それがリモート環境に移ったとしても、業務自体を進めることはできるわけです。
——それでは、問題はなかったのでしょうか?
私は心配性なので、問題はたくさんありました(笑)。
日常業務は問題なく進められるとしても、同じ場所で仕事をする場合に比べて圧倒的にコミュニケーション量が減ってしまったように感じました。
メンバーのうち半数は自立したベテランたちなので、情報共有にあまり心配はなかったのですが、半数は20歳代の若者たちなので、皆とのコミュニケーション量を維持するためにはどうすればいいのかを考えました。
若い人は経験が少ないので自分で解決ができないことが多いはずです。
近くにいればすぐ声をかけることができるのですが、リモート環境でも、メンバー全員が自分の意見や気持ちを気軽に、自由に言えるような場所と雰囲気を作っていくことが大切になりますす。
●新入社員を迎えて
——新入社員の育成には課題がありましたか?
私のチームには8月に一名が配属になりました。
リモートでしたので、どんな気持ちなのか、困っていないか、と心配でした。
エクサでは、新入社員にはチームの先輩が1名、専属のチューターに任命されて日頃から相談に乗るという制度になっています。

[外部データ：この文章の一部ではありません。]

(** * aws-news backend services: image service and ElastiCache listing function

    A shallow embedding of [src/backend/services/image/index.js].  The file
    holds two Lambda handlers: the image service (article image at a
    requested width, read through an S3 bucket) and the ElastiCache
    integration function (paged listings of article ids out of Redis).

    The JavaScript is embedded with the semantics it runs under: property
    reads, [await], [try]/[catch], template literals and the callee-side
    behaviour of [String.prototype.replace], [parseInt] and [Buffer] are
    written out as functions, the AWS SDK, sharp and Redis are a world the
    handlers run against. *)

From Stdlib Require Import ZArith NArith Ascii String List Lia.
From Stdlib Require Import DecimalString DecimalPos DecimalN DecimalZ.
From stdpp Require Import gmap strings list fin_maps.

Open Scope string_scope.

(** ** JavaScript values and completions *)

Module JS.

(** Numbers.  The handlers only compute with integers (indices, lengths,
    widths) and with the [NaN] that [parseInt] returns on a malformed token.
    [Int z] is the double of value [z].  Sums, differences, the decimal
    text and [parseInt] are computed on [z] itself: this is what a double
    does as long as the operands and the result are safe integers, of
    magnitude below 2^53.  Beyond, a double rounds, and prints in exponent
    form from 10^21 on; statements that depend on the value of an index
    carry [isSafeInteger] for it. *)
Inductive num : Type :=
| NaN
| Int (z : Z).

(** [Number.isSafeInteger] *)
Definition isSafeInteger (z : Z) : bool :=
  ((-9007199254740992 <? z) && (z <? 9007199254740992))%Z.

(** A settled promise. *)
Inductive settled (V : Type) : Type :=
| Fulfilled (v : V)
| Rejected (e : V).
Arguments Fulfilled {V} v.
Arguments Rejected {V} e.

(** Values: JSON data of the events and responses, Node [Buffer]s, [Error]
    objects ([name], [message]) and promises ([None] is a pending one). *)
#[warnings="-register-all"] Inductive value : Type :=
| VUndefined
| VNull
| VBool (b : bool)
| VNum (n : num)
| VStr (s : string)
| VBuffer (bytes : list Byte.byte)
| VObject (props : list (string * value))
| VError (name message : string)
| VPromise (state : option (settled value)).

(** How a statement list ends: normally, by a [throw], or never (an
    [await] on a promise that does not settle). *)
Inductive completion (A : Type) : Type :=
| Normal (a : A)
| Throw (e : value)
| Hang.
Arguments Normal {A} a.
Arguments Throw {A} e.
Arguments Hang {A}.

(** Effectful code threads a state [S] and keeps it when it throws. *)
Definition M (S A : Type) : Type := S -> completion A * S.

Definition ret {S A} (a : A) : M S A := fun st => (Normal a, st).

Definition lift {S A} (c : completion A) : M S A := fun st => (c, st).

Definition bind {S A B} (m : M S A) (k : A -> M S B) : M S B :=
  fun st =>
    match m st with
    | (Normal a, st') => k a st'
    | (Throw e, st') => (Throw e, st')
    | (Hang, st') => (Hang, st')
    end.

Declare Scope js_scope.
Delimit Scope js_scope with js.
Notation "'let!' x ':=' m 'in' k" := (bind m (fun x => k))
  (at level 10, x name, m at level 100, k at level 200) : js_scope.

(** [try { m } catch (e) { h e }] *)
Definition try_catch {S A} (m : M S A) (h : value -> M S A) : M S A :=
  fun st =>
    match m st with
    | (Throw e, st') => h e st'
    | r => r
    end.
Lemma successful_run_returns_full_batch_witness :
  length (items (VerifyAndRunGatherers Scenario.limits (Scenario.plugin Scenario.uploaderOk)
                   Scenario.policy ["B"; "A"])) = 2%nat
  /\ items (VerifyAndRunGatherers Scenario.limits (Scenario.plugin Scenario.uploaderOk)
              Scenario.policy ["B"; "A"]) = [Scenario.itemB; Scenario.itemA].
Proof.
  destruct (successful_run_returns_full_batch Scenario.limits
              (Scenario.plugin Scenario.uploaderOk) Scenario.policy ["B"; "A"])
    as (Hlength & _ & _); [exact range_order_BA|reflexivity|].
  split; [exact Hlength|reflexivity].
Defined.

Lemma unusable_gatherer_fails_every_order_witness :
  (exists e, err (VerifyAndRunGatherers Scenario.limits Cases.pluginWithoutB
                    Scenario.policy ["A"; "B"]) = Some e)
  /\ (exists e, err (VerifyAndRunGatherers Scenario.limits Cases.pluginFailingB
                       Scenario.policy ["B"; "A"]) = Some e).
Proof.
  split.
  - apply (unusable_gatherer_fails_every_order Scenario.limits Cases.pluginWithoutB
             Scenario.policy ["A"; "B"] "B" range_order_AB).
    + eexists. reflexivity.
    + left. reflexivity.
  - apply (unusable_gatherer_fails_every_order Scenario.limits Cases.pluginFailingB
             Scenario.policy ["B"; "A"] "B" range_order_BA).
    + eexists. reflexivity.
    + right. exists Cases.gathererFailing, "access denied". split; reflexivity.
Defined.
(** The method and the path of a resource depend on its identity only,
    except for the deletion of a binding, whose path ends with the
    properties key. *)
Lemma identity_determines_call op ty f r1 r2 :
  C op ty = Handler f →
  (op = Deleted → ty ≠ Bindings) →
  identity ty r1 = identity ty r2 →
  f r1 = f r2.
Proof.
  intros Hf Hb Hid. unfold identity in Hid.
  destruct op, ty; try done; try (by destruct (Hb eq_refl));
    cbn in Hf; injection Hf as <-;
    cbn [identity_fields fmap list_fmap] in Hid; simplify_eq; congruence.
Qed.

Lemma resourceArg_pair p fs :
  after p = VObj fs → resourceArg (pair_object p) = after p.
Proof.
  intros Ha. unfold resourceArg, pair_object, obj, get. cbn [list_to_map foldr].
  rewrite lookup_insert_ne by done. rewrite lookup_insert_eq.
  unfold or_else. by rewrite Ha.
Qed.

Lemma changed_pair_inv beforeDef afterDef ignoreList l ty p :
  diffLocals beforeDef afterDef ignoreList = Ok l →
  p ∈ at_key (c_changed (l_collected l)) ty →
  before p ∈ HashSet.values (Index.collection (l_before l) ty)
  ∧ after p ∈ HashSet.values (Index.collection (l_after l) ty)
  ∧ identity ty (before p) = identity ty (after p).
Proof.
  intros Hl. destruct (diffLocals_closed _ _ _ _ ty Hl) as (_ & _ & Hc).
  rewrite (proj1 (proj2 (proj2 (classes_at _ ty)))), Hc. cbn [MapDiff.changed].
  intros (Ha & Hb & _)%elem_of_changed_of. by apply lookup_Some in Hb as [? ?].
Qed.

(** X10.  A changed pair reported by [diff] is sent as its after record, and
    to the method and path of its before record, for every operation of the
    table on its type except the deletion of a binding (whose path ends with
    the properties key, which is not part of the identity). *)
Theorem changed_resource_keeps_its_path beforeDef afterDef ignoreList l ty p :
  diffLocals beforeDef afterDef ignoreList = Ok l →
  p ∈ at_key (c_changed (l_collected l)) ty →
  resourceArg (pair_object p) = after p
  ∧ ∀ op f,
      C op ty = Handler f →
      (op = Deleted → ty ≠ Bindings) →
      f (after p) = f (before p)
      ∧ call op ty (pair_object p)
        = [Request (f (before p)).1 (f (before p)).2 (after p)].
Proof.
  intros Hl Hp.
  destruct (changed_pair_inv _ _ _ _ _ _ Hl Hp) as (Hb & Ha & Hid).
  pose proof Hl as (_ & Hafter & _)%diffLocals_inv.
  destruct (has_identity_object ty (after p)) as [fs Hfs];
    [by eapply indexed_has_identity|].
  pose proof (resourceArg_pair p fs Hfs) as Harg.
  split; [done|]. intros op f Hf Hop.
  assert (Hsame : f (after p) = f (before p))
    by (by eapply identity_determines_call).
  split; [done|]. unfold call. by rewrite Hf, Harg, Hsame.
Qed.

通常では、異なったプロジェクトの先輩をチューターにする場合もあるのですが、今回は同じプロジェクトを進める若手の先輩社員にチューターになってもらって、毎日一緒に仕事を進めてもらうことにしました。
日常的なコミュニケーションはチューターに任せて、上司である私とは、日報や週報で連絡をもらうことと、月に何回かデータサイエンス室全体でミーティングを行う際に話しています。また年に3回、目標管理のための個別面談を行いますので、その際に直接話を聞きました。
——新入社員の様子はどうですか?
この数ヶ月間、本人も楽しそうに笑顔で話してくれていて、とても安心しています。
チューターとも良好なコミュニケーションをとってくれています。
チューター自身も新人を指導することで成長しています。
また、お客様からも前向きに取り組んでいるという評価をいただいています。
やはり、たとえリモートであっても、お客様と接することは大きな刺激になるのだと思います。
キャリアのスタートはとても大切ですので、新人時代にいい体験をしてもらえるようにサポートしたいと考えています。
——エクサの社員にとってリモートの問題点は何でしょうか?
リモート環境が続いていることで、改めて何気ないコミュニケーションの楽しさや、チームで仕事を進める楽しさに気がつきました。
私自身、仕事の中で先輩やお客様から色々な話を聞いて、刺激を受けながら新しい技術と出会うことができました。そうして少しずつ成長することができたと感じています。
エクサの仕事にとってコミュニケーションは、単に業務を円滑にこなすためだけのものではありません。
ITの世界では、自分で考えて、行動して、専門性を高めていくことがとても大切です。
周囲と楽しくコミュニケーションすることから多くのことを学ぶことができますし、そうして初めて、自立したシステムエンジニアに成長していけます。
リモート環境の中であっても、皆が新しい出会いや、体験や、学びを実現できるような場を作っていくことが、エクサにとってとても重要なことだと考えています。